_Task to carry out_.
Copy each line of the data that has "with" in it.

Records contained in a dataset
★ ★ ★ ★ ★
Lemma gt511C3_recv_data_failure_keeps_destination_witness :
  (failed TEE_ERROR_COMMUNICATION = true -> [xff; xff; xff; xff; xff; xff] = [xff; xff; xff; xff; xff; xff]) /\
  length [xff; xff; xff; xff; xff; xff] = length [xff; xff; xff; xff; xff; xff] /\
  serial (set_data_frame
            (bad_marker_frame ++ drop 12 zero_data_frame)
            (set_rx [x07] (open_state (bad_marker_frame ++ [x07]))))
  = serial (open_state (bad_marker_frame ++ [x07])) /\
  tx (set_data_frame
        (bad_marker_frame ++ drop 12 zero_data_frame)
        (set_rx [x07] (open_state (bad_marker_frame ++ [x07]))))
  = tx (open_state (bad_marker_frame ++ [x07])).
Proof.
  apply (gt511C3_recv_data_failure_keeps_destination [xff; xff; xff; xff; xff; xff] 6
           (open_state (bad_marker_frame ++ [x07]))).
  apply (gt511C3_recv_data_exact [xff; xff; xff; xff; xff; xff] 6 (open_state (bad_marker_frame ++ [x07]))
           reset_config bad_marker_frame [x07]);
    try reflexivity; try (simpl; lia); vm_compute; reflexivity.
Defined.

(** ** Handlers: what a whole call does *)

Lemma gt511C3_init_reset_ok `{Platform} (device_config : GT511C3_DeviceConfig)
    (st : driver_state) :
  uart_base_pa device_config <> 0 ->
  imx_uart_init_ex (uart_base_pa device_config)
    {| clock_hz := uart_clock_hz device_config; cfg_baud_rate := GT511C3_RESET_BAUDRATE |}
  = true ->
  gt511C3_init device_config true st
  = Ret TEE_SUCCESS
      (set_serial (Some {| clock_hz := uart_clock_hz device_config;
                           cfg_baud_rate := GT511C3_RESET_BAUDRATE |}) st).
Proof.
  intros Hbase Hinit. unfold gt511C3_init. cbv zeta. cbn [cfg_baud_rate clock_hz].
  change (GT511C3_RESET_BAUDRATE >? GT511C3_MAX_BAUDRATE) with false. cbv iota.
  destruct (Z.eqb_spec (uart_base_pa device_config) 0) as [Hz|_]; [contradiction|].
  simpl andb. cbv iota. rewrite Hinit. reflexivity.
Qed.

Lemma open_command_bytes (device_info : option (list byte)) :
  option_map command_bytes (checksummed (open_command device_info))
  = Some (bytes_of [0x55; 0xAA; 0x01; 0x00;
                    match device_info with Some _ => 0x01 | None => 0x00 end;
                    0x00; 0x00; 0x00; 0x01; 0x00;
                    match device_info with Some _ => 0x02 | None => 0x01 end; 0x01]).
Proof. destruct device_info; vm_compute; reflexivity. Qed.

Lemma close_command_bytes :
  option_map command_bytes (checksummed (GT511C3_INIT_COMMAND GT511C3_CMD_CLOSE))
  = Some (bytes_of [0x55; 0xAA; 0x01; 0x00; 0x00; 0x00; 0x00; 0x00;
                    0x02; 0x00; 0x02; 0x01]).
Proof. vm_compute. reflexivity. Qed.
★ ★ ★ ★ ★
_Reply to the exercise_.
  change (GT511C3_RESET_BAUDRATE >? GT511C3_MAX_BAUDRATE) with false. cbv iota.
                    match device_info with Some _ => 0x01 | None => 0x00 end;
                    match device_info with Some _ => 0x02 | None => 0x01 end; 0x01]).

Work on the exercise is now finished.